(Collected data entries)

/---

(* ===== verification/LogParse.v ===== *)
(** * Parsing the segment log

    How the parser of [recover.go] reacts to the bytes of [SegmentLog.v]: a
    complete record, commit or marker is accepted as what it is, and every
    proper prefix of one, the shape a torn write leaves behind, is rejected
    with an error that makes the scan stop and truncate. *)

From stdpp Require Import base list numbers strings.
From Stdlib Require Import ZArith Lia.
From S2P Require Import Prelude Bytes Crc StorageTypes FileIO Record Journal SegmentFile Recover SegmentLog.

Local Open Scope Z_scope.
Local Open Scope go_scope.

(** Errors after which the scan loop breaks off the tail. *)
Definition tail_err (e : err) : Prop :=
  errors_Is e ErrRecoveryBudgetExceeded = false
  /\ errors_Is e ErrUnsupportedRecoveryFormat = false.

Lemma tail_err_Errorf m : tail_err (Errorf m).
Proof. done. Qed.
Lemma tail_err_EOF : tail_err ErrUnexpectedEOF.
Proof. done. Qed.

#[export] Hint Resolve tail_err_Errorf tail_err_EOF : nufs.

(** ** Leading bytes *)

Lemma get_be_take off n m src :
  (off + n <= m)%nat -> get_be off n (take m src) = get_be off n src.
Proof. intros. unfold get_be. by rewrite field_take. Qed.

Lemma get_byte_take off m src :
  (off + 1 <= m)%nat -> get_byte off (take m src) = get_byte off src.
Proof. apply get_be_take. Qed.

Lemma header_magic h rest :
  RecordHeader_wf h -> header_current h -> get_be 0 4 (header_bytes h ++ rest) = RecordMagic.
Proof.
  intros W (Hm & _). destruct (header_bytes_fields h rest W) as (_ & _ & Hf).
  apply (f_equal h_Magic) in Hf. cbn [h_Magic] in Hf. congruence.
Qed.

Lemma header_version h rest :
  RecordHeader_wf h -> header_current h -> get_byte 4 (header_bytes h ++ rest) = FormatVersion.
Proof.
  intros W (_ & Hv & _). destruct (header_bytes_fields h rest W) as (_ & _ & Hf).
  apply (f_equal h_Version) in Hf. cbn [h_Version] in Hf. congruence.
Qed.

Lemma commit_magic b rest :
  BatchCommit_wf b -> get_be 0 4 (batch_commit_bytes b ++ rest) = BatchCommitMagic.
Proof.
  intros W. unfold batch_commit_bytes. rewrite <- app_assoc.
  destruct (batch_commit_fields b _ rest W (CRC32C_bound _ (batch_commit_body_wf b)))
    as (_ & _ & Hf).
  apply (f_equal bc_Magic) in Hf. cbn [bc_Magic] in Hf. rewrite Hf. by destruct W.
Qed.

\---

All the data above is to be given again, exactly.

(* ===== verification/LogParse.v ===== *)
(** * Parsing the segment log

    How the parser of [recover.go] reacts to the bytes of [SegmentLog.v]: a
    complete record, commit or marker is accepted as what it is, and every
    proper prefix of one, the shape a torn write leaves behind, is rejected
    with an error that makes the scan stop and truncate. *)

From stdpp Require Import base list numbers strings.
From Stdlib Require Import ZArith Lia.
From S2P Require Import Prelude Bytes Crc StorageTypes FileIO Record Journal SegmentFile Recover SegmentLog.

Local Open Scope Z_scope.
Local Open Scope go_scope.

(** Errors after which the scan loop breaks off the tail. *)
Definition tail_err (e : err) : Prop :=
  errors_Is e ErrRecoveryBudgetExceeded = false
  /\ errors_Is e ErrUnsupportedRecoveryFormat = false.

Lemma tail_err_Errorf m : tail_err (Errorf m).
Proof. done. Qed.
Lemma tail_err_EOF : tail_err ErrUnexpectedEOF.
Proof. done. Qed.

#[export] Hint Resolve tail_err_Errorf tail_err_EOF : nufs.

(** ** Leading bytes *)

Lemma get_be_take off n m src :
  (off + n <= m)%nat -> get_be off n (take m src) = get_be off n src.
Proof. intros. unfold get_be. by rewrite field_take. Qed.

Lemma get_byte_take off m src :
  (off + 1 <= m)%nat -> get_byte off (take m src) = get_byte off src.
Proof. apply get_be_take. Qed.

Lemma header_magic h rest :
  RecordHeader_wf h -> header_current h -> get_be 0 4 (header_bytes h ++ rest) = RecordMagic.
Proof.
  intros W (Hm & _). destruct (header_bytes_fields h rest W) as (_ & _ & Hf).
  apply (f_equal h_Magic) in Hf. cbn [h_Magic] in Hf. congruence.
Qed.

Lemma header_version h rest :
  RecordHeader_wf h -> header_current h -> get_byte 4 (header_bytes h ++ rest) = FormatVersion.
Proof.
  intros W (_ & Hv & _). destruct (header_bytes_fields h rest W) as (_ & _ & Hf).
  apply (f_equal h_Version) in Hf. cbn [h_Version] in Hf. congruence.
Qed.

Lemma commit_magic b rest :
  BatchCommit_wf b -> get_be 0 4 (batch_commit_bytes b ++ rest) = BatchCommitMagic.
Proof.
  intros W. unfold batch_commit_bytes. rewrite <- app_assoc.
  destruct (batch_commit_fields b _ rest W (CRC32C_bound _ (batch_commit_body_wf b)))
    as (_ & _ & Hf).
  apply (f_equal bc_Magic) in Hf. cbn [bc_Magic] in Hf. rewrite Hf. by destruct W.
Qed.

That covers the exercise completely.